STORAGE VIEWPOINT - Throw away the key to all those secrets
I've just moved house. It's a nice place - a flat in west London.
But it's a stressful time and things slip your mind. Last week, I managed to leave my keys in the kitchen while popping out for a takeaway.
In a rush of panic that only comes from the realisation of the prospect of a night under the stars, I ran the mile or so to the estate agents, stumbled in through the door and demanded a spare set of keys. The guy I knew wasn't there, but a young assistant was only more than happy to help. Without asking for a name, let alone any proof of identity, he tossed me the full set of keys and told me to 'bring them back when I'd finished'.
However helpful the young man was, it highlights a generally poor attitude that people have towards security. My landlord had gone to the trouble of putting a lock on the front door to the block of flats and then fitting a mortice lock, a Yale and even those funny star-shaped keys at the top and bottom of my front door. No one could get through all that. Unless, of course, some damn fool gave the keys out to any Tom, Dick or Harry who happened to ask for them.
In IT, nothing much is different. At the top end of the scale, security is of paramount importance. Most organisations are beginning to realise their data is their most valuable asset. People are realising that data doesn't have to be top secret before it's worth protecting, but that tinkering with even the most mundane of files can lead to headaches and horror stories.
And malicious intent is only a small part of the problem - incompetence is the biggest danger to corporate data.
Keeping data safe is of utmost importance and a complete strategy must take everything into account. Encryption, passwords, antivirus programs and firewalls are all essential parts of an effective strategy and there are many products available. But a security strategy can only be effective if the measures work to provide a complete solution.
And the strategy has got to be more fundamental. Security isn't just an issue for the boardroom and the IT department. It must be company-wide policy. More than that, it has to be a policy that every employee is familiar with. But further down the organisation, security measures are seen simply as something that the IS department implement to annoy the workforce.
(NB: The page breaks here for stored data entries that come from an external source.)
(** * Token-budget analyzer: caches, category analyzers, aggregation

    A shallow embedding of [scripts/context-analyzer.js] (the full
    [ContextAnalyzer] class and the simplified analyzer, the script that the
    command wrapper runs) and of the result cache of
    [scripts/context-cmd.js].

    Conventions of the embedding:
    - a JavaScript number that the code only ever produces as an integer is
      a [Z]; a slot that can also hold [NaN] or [undefined] is a [jsval];
    - [Date.now()] readings are [Z] (milliseconds);
    - a string is a Rocq [string], one character per UTF-16 code unit, so
      that [String.length] is the [.length] of the source;
    - an object literal used as a dictionary is a [gmap string _] of its own
      properties, read through [js_get], which also sees the properties
      every object literal inherits from [Object.prototype];
    - the [Map] of the file cache is an insertion-ordered association list
      with unique keys ([jsmap]);
    - the file system and the timers are inputs of the model ([Env.t]). *)

From Stdlib Require Import ZArith QArith Qround Lia Permutation Sorted.
From stdpp Require Import gmap strings list fin_maps sorting.

Local Open Scope Z_scope.

(** ** JavaScript values *)

(** What a numeric slot of the result object can hold. *)
Inductive jsval : Type :=
| VNum (z : Z)
| VNaN
| VUndefined.

Global Instance jsval_eq_dec : EqDecision jsval.
Proof. solve_decision. Defined.

(** [a + b] on numeric slots: [ToNumber(undefined)] is [NaN], and [NaN]
    absorbs. *)
Definition js_add (a b : jsval) : jsval :=
  match a, b with
  | VNum x, VNum y => VNum (x + y)
  | _, _ => VNaN
  end.

(** [a > n] for a numeric literal [n]: every comparison with [NaN] is false. *)
Definition js_gt (a : jsval) (n : Z) : bool :=
  match a with
  | VNum x => n <? x
  | _ => false
  end.

Definition is_integer (a : jsval) : Prop :=
  match a with
  | VNum _ => True
  | _ => False
  end.

(** Truthiness of a slot that is [null] or a number. *)
Definition truthy_num (o : option Z) : bool :=
  match o with
  | Some z => negb (z =? 0)
  | None => false
  end.

(** ** Strings and paths *)

(** [s.endsWith(suffix)] *)
Definition endsWith (s suffix : string) : bool :=
  let n := String.length s in
  let m := String.length suffix in
  (m <=? n)%nat && String.eqb (String.substring (n - m) m s) suffix.

(** [path.join(dir, name)] for a plain entry name (no separator, not [.]
    or [..]), which is what [readdir] returns and what the literals
    ['agents'], ['CLAUDE.md'] are. *)
Definition path_join (dir name : string) : string :=
  (dir +:+ "/" +:+ name)%string.

(** ** Token estimator *)

(** [const estimateTokens = (text) => Math.ceil(text.length / 4);]
    The quotient is taken in the rationals: dividing an integer below 2^53
    by 4 is exact in binary floating point. *)
Definition estimateTokens (text : string) : Z :=
  Qceiling (inject_Z (Z.of_nat (String.length text)) / inject_Z 4)%Q.

(** ** The [Map] of the file cache *)

Definition jsmap (V : Type) : Type := list (string * V).

Section JsMap.
Context {V : Type}.

(** [m.get(k)] *)
Fixpoint map_get (k : string) (m : jsmap V) : option V :=
  match m with
  | [] => None
  | (k', v) :: m' => if String.eqb k k' then Some v else map_get k m'
  end.

(** [m.set(k, v)]: an existing key keeps its position, a new key goes
    last. *)
Fixpoint map_set (k : string) (v : V) (m : jsmap V) : jsmap V :=
  match m with
  | [] => [(k, v)]
  | (k', v') :: m' =>
      if String.eqb k k' then (k, v) :: m' else (k', v') :: map_set k v m'
  end.

(** [m.delete(k)] *)
Definition map_delete (k : string) (m : jsmap V) : jsmap V :=
  List.filter (fun kv => negb (String.eqb k (fst kv))) m.

Definition map_size (m : jsmap V) : Z := Z.of_nat (length m).

Definition map_keys (m : jsmap V) : list string := fst <$> m.
End JsMap.

(** ** [Array.prototype.sort] and [slice] *)

Section JsArray.
Context {A : Type}.

(** Insert [x], which stood before every element of the sorted list [l]
    in the original array, keeping it in front of the elements it does not
    compare greater than. *)
Fixpoint sort_insert (cmp : A → A → Z) (x : A) (l : list A) : list A :=
  match l with
  | [] => [x]
  | y :: l' =>
      if cmp x y <=? 0 then x :: y :: l' else y :: sort_insert cmp x l'
  end.

(** [arr.sort(cmp)]: the sort of the language is stable, so for a
    consistent comparator its result is the one of this insertion sort. *)
Definition js_sort (cmp : A → A → Z) (l : list A) : list A :=
  List.fold_right (sort_insert cmp) [] l.

(** [arr.slice(-n)]: the last [n] elements, the whole array when it is
    shorter. *)
Definition slice_last (n : nat) (l : list A) : list A :=
  List.skipn (length l - n)%nat l.

(** [arr.slice(0, n)] *)
Definition slice_first (n : nat) (l : list A) : list A :=
  List.firstn n l.
End JsArray.

(** ** The module-level cache object *)

Module Entry.
(** [{ tokens, timestamp: Date.now() }] *)
Record t : Type := mk { tokens : Z; timestamp : Z }.
End Entry.

(** The cached pieces of one analysis. *)
Module McpCache.
Record t : Type := mk {
  total : jsval;
  breakdown : gmap string jsval;
  detailed : gmap string (option (list (string * Z)))
  }.
End McpCache.

Module AgentsCache.
Record t : Type := mk {
  total : Z;
  breakdown : gmap string Z
  }.
End AgentsCache.

Module Cache.
Record t : Type := mk {
  mcpTools : option McpCache.t;
  customAgents : option AgentsCache.t;
  memoryFiles : option Z;
  timestamp : option Z;
  projectPath : option string;
  fileCache : jsmap Entry.t
  }.

(** [ttl: 300000], [fileCacheTtl: 600000]: never assigned after the
    object literal. *)
Definition ttl : Z := 300000.
Definition fileCacheTtl : Z := 600000.

(** The cache at process start. *)
Definition empty : t := mk None None None None None [].
End Cache.

(** [isCacheValid(projectPath)] at clock reading [now], for the path of a
    resolved project. *)
Definition isCacheValid (c : Cache.t) (now : Z) (projectPath : string) : bool :=
  truthy_num (Cache.timestamp c)
  && bool_decide (Cache.projectPath c = Some projectPath)
  && match Cache.timestamp c with
     | Some ts => now - ts <? Cache.ttl
     | None => false
     end.

(** [isFileCacheValid(filePath)] *)
Definition isFileCacheValid (c : Cache.t) (now : Z) (filePath : string) : bool :=
  match map_get filePath (Cache.fileCache c) with
  | Some entry => now - Entry.timestamp entry <? Cache.fileCacheTtl
  | None => false
  end.

(** The comparator of [cleanupCache]:
    [(a, b) => a[1].timestamp - b[1].timestamp]. *)
Definition by_timestamp (a b : string * Entry.t) : Z :=
  Entry.timestamp (snd a) - Entry.timestamp (snd b).

(** [cleanupCache()] at clock reading [now]. *)
Definition cleanupCache (now : Z) (c : Cache.t) : Cache.t :=
  (* for (const [filePath, entry] of cache.fileCache.entries())
       if ((now - entry.timestamp) > cache.fileCacheTtl) delete *)
  let fc1 :=
    List.fold_left
      (fun m kv =>
         if Cache.fileCacheTtl <? now - Entry.timestamp (snd kv)
         then map_delete (fst kv) m else m)
      (Cache.fileCache c) (Cache.fileCache c) in
  (* if (cache.timestamp && (now - cache.timestamp) > cache.ttl) *)
  let expired :=
    truthy_num (Cache.timestamp c)
    && match Cache.timestamp c with
       | Some ts => Cache.ttl <? now - ts
       | None => false
       end in
  (* if (cache.fileCache.size > 100) *)
  let fc2 :=
    if 100 <? map_size fc1 then
      List.fold_left (fun m kv => map_set (fst kv) (snd kv) m)
        (slice_last 50 (js_sort by_timestamp fc1)) []
    else fc1 in
  if expired then Cache.mk None None None None None fc2
  else Cache.mk (Cache.mcpTools c) (Cache.customAgents c) (Cache.memoryFiles c)
         (Cache.timestamp c) (Cache.projectPath c) fc2.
I remember reading a horror story a couple of years back about a market research company that phoned unsuspecting workers, introduced itself as the IS department, then asked them for their password. An alarming number confided in complete strangers.
In most offices, passwords are known to at least one other person. And you can have a good stab at guessing everyone else's if you know the name of their spouse or pet. To most, convenience is more important that security.
Passwords just make life difficult.
So, as well as installing the latest state-of-the-art security software, it's vital that staff understand why the software is there. It must become a sackable offence to turn it off or bypass procedures. It sounds very big brotherish, but this kind of insistence is the only way to ensure a security policy can work in the way that it's designed to.
It doesn't matter how many locks you've got, or how strong they are, if you can't trust the people who look after the keys.
Richard Williams is the editor of the IT Network.